Japanese patients had more frequent transaminase elevation and less frequent gastrointestinal involvement compared with white patients in both LA GVHD and NIH chronic GVHD. Methods of diagnosis, staging, and grading of GVHD between the centers could affect the results, but evaluation was made in a standardized way by using the NIH consensus criteria.5  Thus, it is unlikely that staging or grading methods affected the outcomes in this study. Diagnostic practices such as liver biopsy and endoscopy were similar between the centers. The proportions of patients with positive serology for hepatitis B virus and hepatitis C virus were similarly low in both races (1.2% and 0.5%, respectively, in the Japanese cohort, and 1.7% and 0.7%, respectively, in the white cohort).

Despite the higher global score and a greater number of sites involved with chronic GVHD at onset in Japanese patients, the duration of immunosuppression and the probability of NRM were similar between the 2 races. The differences in attributable sites to severe global scores may account for this observation. Liver GVHD may be responsive to therapy with calcineurin inhibitors, whereas gastrointestinal GVHD is clinically more challenging.3  In multivariate analysis, overall mortality was comparable, but Japanese patients had a higher risk of relapse and a lower risk of NRM compared with white patients, suggesting the presence of racial differences in GVHD characteristics leading to these outcomes.

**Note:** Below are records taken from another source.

(* ===== verification/RetrievalFacts.v ===== *)
(** * A retrieval of the second contract: theorems

    The rows of the exact query as facts of the tables, the answer of the semantic runtime as
    evidence that fits them, and from both: a retrieval ends in a batch its validator accepts,
    every hit quotes a live chunk of a selected version, and what is sent to the providers is
    fixed by the frozen identity and comes from its versions. *)
From S2P Require Import Prelude RustStr RustFloat Batches Keywords Policy Order Rank Recall Selection Evidence BatchFacts Lexical Providers.
From S2P Require Import RerankFacts RetrieveFacts PolicyFacts ProvidersFacts Pipeline SemanticIndex SemanticIndexFacts Sse SemanticRecall.
From S2P Require Import SemanticRecallFacts Retrieval.

Local Open Scope N_scope.

(** ** Lists *)

Lemma nodup_concat_map {A B} (f : A -> list B) (l : list A) :
  NoDup l -> (forall x, x ∈ l -> NoDup (f x)) ->
  (forall x y b, x ∈ l -> y ∈ l -> b ∈ f x -> b ∈ f y -> x = y) -> NoDup (concat (map f l)).
Proof.
  induction l as [|x l IH]; cbn; [constructor|]. intros [Hx Hnd]%NoDup_cons Hf Hd. apply NoDup_app. split; [|split].
  - apply Hf. left.
  - intros b Hb Hin. apply list_elem_of_In, in_concat in Hin as (bs & (y & <- & Hy%list_elem_of_In)%in_map_iff & Hb').
    apply list_elem_of_In in Hb'. assert (x = y) as ->; [|done]. apply (Hd x y b); [left|by right|done..].
  - apply IH; [done| |]; intros; [apply Hf; by right|]. eapply Hd; [by right|by right|done..].
Qed.

Lemma omap_concat {A B} (f : A -> option B) (ls : list (list A)) : omap f (concat ls) = concat (map (omap f) ls).
Proof. induction ls as [|l ls IH]; cbn; [done|]. by rewrite omap_app, IH. Qed.

Lemma elem_of_concat_map {A B} (f : A -> list B) l b : b ∈ concat (map f l) <-> exists a, a ∈ l /\ b ∈ f a.
Proof.
  rewrite list_elem_of_In, in_concat. split.
  - intros (bs & (a & <- & Ha)%in_map_iff & Hb). exists a. by rewrite !list_elem_of_In.
  - intros (a & Ha & Hb). exists (f a). split; [apply in_map|]; by rewrite <- list_elem_of_In.
Qed.

Lemma by_id_nodup {A} (m : gmap N A) : NoDup (map fst (SemanticIndex.by_id m)).
Proof. unfold SemanticIndex.by_id. rewrite sort_by_perm. apply NoDup_fst_map_to_list. Qed.

Lemma filter_nodup {A} (p : A -> bool) l : NoDup l -> NoDup (List.filter p l).
Proof. rewrite !NoDup_ListNoDup. apply List.NoDup_filter. Qed.

Lemma elem_of_filter_b {A} (p : A -> bool) l x : x ∈ List.filter p l <-> x ∈ l /\ p x = true.
Proof. rewrite !list_elem_of_In. apply filter_In. Qed.

Lemma left_join_in {A B} (f : option A -> list B) partners b : b ∈ left_join f partners <->
  (partners = [] /\ b ∈ f None) \/ exists a, a ∈ partners /\ b ∈ f (Some a).
Proof.
  unfold left_join. destruct partners as [|p l].
  - split; [by left|]. intros [[_ H]|(a & H%elem_of_nil & _)]; done.
  - rewrite elem_of_concat_map. split; [by right|]. by intros [[[=] _]|H].
Qed.

(** ** The rows of the exact query *)

(** No identifier of the tables is nil, no document without a name. *)
Record tables_ok (src : Sources) : Prop := {
  to_versions : forall v p, version_products src !! v = Some p -> v <> 0 /\ p <> 0;
  to_documents : forall id d, documents src !! id = Some d -> id <> 0 /\ sd_file_name d <> [];
  to_chunks : forall id c, chunks src !! id = Some c -> id <> 0;
}.

Section rows.
Context (src : Sources) (kind : str) (selected : list N).

(** A selected version of a product of the kind. *)
Definition in_scope (product version : N) : Prop :=
  version ∈ selected /\ exists p, product_of src version = Some (product, p) /\ kind_matches kind p = true.

Lemma scope_keys_in product version : (product, version) ∈ scope_keys src kind selected <-> in_scope product version.
Proof.
  unfold scope_keys, in_scope. rewrite sort_with_perm, list_elem_of_omap. setoid_rewrite elem_of_elements.
  setoid_rewrite elem_of_list_to_set. split.
  - intros (v & Hv & ([product' p] & Hp & H)%bind_Some). destruct (kind_matches kind p) eqn:E; [|done].
    injection H as <- <-. split; [done|]. by exists p.
  - intros [Hv (p & Hp & E)]. exists version. split; [done|]. rewrite Hp. cbn. by rewrite E.
Qed.

Lemma scope_keys_nodup : NoDup (scope_keys src kind selected).
Proof.
  unfold scope_keys. rewrite sort_with_perm. apply (NoDup_fmap_1 snd).
  assert (forall l, (omap (fun v => '(product, p) ← product_of src v; if kind_matches kind p then Some (product, v) else None) l).*2
            `sublist_of` l) as Hsub.
  { induction l as [|v l IH]; [constructor|]. cbn. destruct (product_of src v) as [[product p]|]; cbn; [|by constructor].
    destruct (kind_matches kind p); cbn; by constructor. }
  eapply sublist_NoDup; [apply (NoDup_elements (list_to_set selected : gset N))|apply Hsub].
Qed.

(** A row of the query: of a version in the scope, with a live document of it, with a trusted chunk. *)
Record evidence_row_of (row : EvidenceRow) : Prop := {
  er_scope : in_scope (row_product_id row) (row_product_version_id row);
  er_document : forall id, row_document_id row = Some id -> exists d, documents src !! id = Some d
    /\ evidence_document (row_product_version_id row) d = true /\ row_file_name row = Some (sd_file_name d);
  er_chunk : forall id, row_source_chunk_id row = Some id -> exists doc d c, row_document_id row = Some doc
    /\ documents src !! doc = Some d /\ chunks src !! id = Some c
    /\ evidence_chunk src (row_product_version_id row) (doc, d) (id, c) = true
    /\ row_content row = Some (sc_content c) /\ row_chunk_type row = Some (sc_chunk_type c);
  er_content : forall text, row_content row = Some text -> is_Some (row_source_chunk_id row);
  er_name : forall n, row_file_name row = Some n -> is_Some (row_document_id row);
}.

Lemma evidence_row_in row : row ∈ evidence_rows src kind selected -> evidence_row_of row.
Proof.
  unfold evidence_rows. rewrite elem_of_concat_map. intros ([product version] & Hkey%scope_keys_in & Hrow).
  unfold version_rows in Hrow. cbn [fst snd] in Hrow.
  apply left_join_in in Hrow as [[_ ->%list_elem_of_singleton]|([doc d] & [Hd%elem_of_by_id He]%elem_of_filter_b & Hrow)].
  { by split. }
  cbn [document_rows] in Hrow.
  apply left_join_in in Hrow as [[_ ->%list_elem_of_singleton]|([id c] & [Hc%elem_of_by_id Hec]%elem_of_filter_b & ->%list_elem_of_singleton)].
  - split; cbn; [done| |done|done|]; [|by eexists]. intros x [= <-]. by exists d.
  - split; cbn; [done| | |by eexists|by eexists].
    + intros x [= <-]. by exists d.
    + intros x [= <-]. by exists doc, d, c.
Qed.

(** Every version of the scope has a row. *)
Lemma evidence_row_exists product version :
  in_scope product version -> (product, version) ∈ map row_version (evidence_rows src kind selected).
Proof.
  intros Hkey%scope_keys_in. apply list_elem_of_fmap.
  assert (exists row, row ∈ version_rows src (product, version) /\ row_version row = (product, version)) as (row & Hr & E).
  { unfold version_rows. cbn [fst snd]. destruct (List.filter _ _) as [|[doc d] ds].
    { eexists. split; [left|done]. }
    unfold left_join. cbn [map concat]. unfold document_rows, left_join.
    destruct (List.filter (evidence_chunk _ _ _) _) as [|x cs]; eexists; (split; [left|done]). }
  exists row. split; [done|]. unfold evidence_rows. apply elem_of_concat_map. by exists (product, version).
Qed.

Lemma evidence_rows_ok : tables_ok src -> Forall row_ok (evidence_rows src kind selected).
Proof.
  intros [Hv Hd Hc]. apply Forall_forall. intros row [Hs Hdoc Hch _ Hn]%evidence_row_in.
  destruct Hs as [_ (p & Hp & _)]. unfold product_of in Hp.
  apply bind_Some in Hp as (product & Hp & (p' & _ & [= -> _])%bind_Some). apply Hv in Hp as [Hv1 Hv2].
  split; [done|done| | |].
  - intros d (x & Hx & _)%Hdoc. by apply Hd in Hx as [].
  - intros c (doc & d & x & _ & _ & Hx & _)%Hch. by apply Hc in Hx.
  - intros n E. destruct (Hn n E) as [doc Edoc]. destruct (Hdoc doc Edoc) as (x & Hx & _ & En).
    apply Hd in Hx as []. congruence.
Qed.

(** The chunks of a document, of a version, of the scope are distinct. *)
Lemma document_chunks product version doc d :
  omap row_source_chunk_id (document_rows src product version (Some (doc, d)))
  = map fst (List.filter (evidence_chunk src version (doc, d)) (SemanticIndex.by_id (chunks src))).
Proof.
  cbn [document_rows]. unfold left_join. destruct (List.filter _ _) as [|r rows]; [done|].
  rewrite omap_concat, map_map. generalize (r :: rows). intros l. induction l as [|x l IH]; [done|]. cbn in *. by rewrite IH.
Qed.

Lemma version_chunks product version :
  omap row_source_chunk_id (version_rows src (product, version))
  = concat (map (fun document => map fst (List.filter (evidence_chunk src version document) (SemanticIndex.by_id (chunks src))))
      (List.filter (fun '(_, d) => evidence_document version d) (SemanticIndex.by_id (documents src)))).
Proof.
  unfold version_rows, left_join. cbn [fst snd]. destruct (List.filter _ (SemanticIndex.by_id (documents src))) as [|x l]; [done|].
  rewrite omap_concat, map_map. f_equal. apply map_ext. intros [doc d]. apply document_chunks.
Qed.

Lemma document_chunk_in version doc d id :
  id ∈ map fst (List.filter (evidence_chunk src version (doc, d)) (SemanticIndex.by_id (chunks src))) ->
  exists c, chunks src !! id = Some c /\ sc_document_id c = doc /\ sc_product_version_id c = version.
Proof.
  intros ([id' c] & -> & [Hc%elem_of_by_id He]%elem_of_filter_b)%list_elem_of_fmap. exists c. split; [done|].
  unfold evidence_chunk in He. bool_to_prop. cbn in *. split; by apply N.eqb_eq.
Qed.

Lemma map_fst_nodup {A B} (l : list (A * B)) : NoDup (map fst l) -> NoDup l.
Proof. apply (NoDup_fmap_1 fst). Qed.

Lemma filter_fst_nodup {A B} (p : A * B -> bool) l : NoDup (map fst l) -> NoDup (map fst (List.filter p l)).
Proof.
  induction l as [|x l IH]; [done|]. cbn. intros [Hx Hnd]%NoDup_cons. destruct (p x); [|by apply IH]. constructor; [|by apply IH].
  intros (y & E & [Hy _]%elem_of_filter_b)%list_elem_of_fmap. apply Hx. rewrite E. by apply list_elem_of_fmap_2.
Qed.

Lemma evidence_chunks_nodup : NoDup (omap row_source_chunk_id (evidence_rows src kind selected)).
Proof.
  unfold evidence_rows. rewrite omap_concat, map_map. apply nodup_concat_map; [apply scope_keys_nodup| |].
  - intros [product version] _. rewrite version_chunks. apply nodup_concat_map.
    + apply filter_nodup, map_fst_nodup, by_id_nodup.
    + intros [doc d] _. apply filter_fst_nodup, by_id_nodup.
    + intros [doc d] [doc' d'] id [H1%elem_of_by_id _]%elem_of_filter_b [H2%elem_of_by_id _]%elem_of_filter_b
        (c & Hc & E & _)%document_chunk_in (c' & Hc' & E' & _)%document_chunk_in.
      rewrite Hc in Hc'. injection Hc' as ->. rewrite E in E'. subst. congruence.
  - intros [product version] [product' version'] id [_ (p & Hp & _)]%scope_keys_in [_ (p' & Hp' & _)]%scope_keys_in.
    rewrite !version_chunks, !elem_of_concat_map.
    intros ([doc d] & _ & (c & Hc & _ & Ev)%document_chunk_in) ([doc' d'] & _ & (c' & Hc' & _ & Ev')%document_chunk_in).
    rewrite Hc in Hc'. injection Hc' as <-. rewrite Ev in Ev'. subst. congruence.
Qed.
End rows.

The results should be interpreted with caution because practices differed between the 2 centers in 3 major respects. First, reduced-intensity conditioning was used for BMT only at NCCH and correlated with less frequent involvement of mouth and liver with chronic GVHD. The frequency of mouth and liver involvement, however, was higher in NCCH patients than in FHCRC/SCCA patients after BMT. Second, few patients at NCCH received mycophenolate mofetil after PBSCT. The use of mycophenolate mofetil was associated with less frequent liver involvement and more frequent gastrointestinal involvement after PBSCT at FHCRC/SCCA. The frequency of liver and gastrointestinal involvement, however, was still higher in NCCH patients after BMT where the majority received methotrexate at both centers. Third, few NCCH patients had PBSCT from unrelated donors, but outcomes were similar between related and unrelated donors among patients who had PBSCT at FHCRC/SCCA. We acknowledge that these major practice differences between the centers may be difficult to adjust in the analysis, but practice differences alone do not fully explain the different outcomes.

Several mechanisms could explain the different incidence frequencies and outcomes of GVHD among the races. Eckrich et al23  reported higher incidence frequencies of both classic acute and extensive chronic GVHD in African-American subjects compared with white patients after controlling for HLA mismatching, indicating that factors other than HLA mismatching play a critical role in determining immune-mediated outcomes. A lesser frequency of classic acute GVHD among Japanese patients has been hypothesized to be linked to founder effects in an island population, resulting in greater population homogeneity for minor histocompatibility antigens and haplotypes.24,25  A greater degree of HLA variation among white patients could also be relevant to immune mechanisms, leading to the higher incidence of chronic GVHD.26,-28  Alternatively, certain haplotypes, more common in specific racial groups, may be associated with a predisposition to chronic GVHD.29  In addition to HLA and haplotype, a growing body of research has identified cytokine gene polymorphisms associated with chronic GVHD.30,31  It is possible that genetic variations in regulatory function of immune cells, chemokines, and cytokines between the 2 groups influence manifestations of LA GVHD and chronic GVHD.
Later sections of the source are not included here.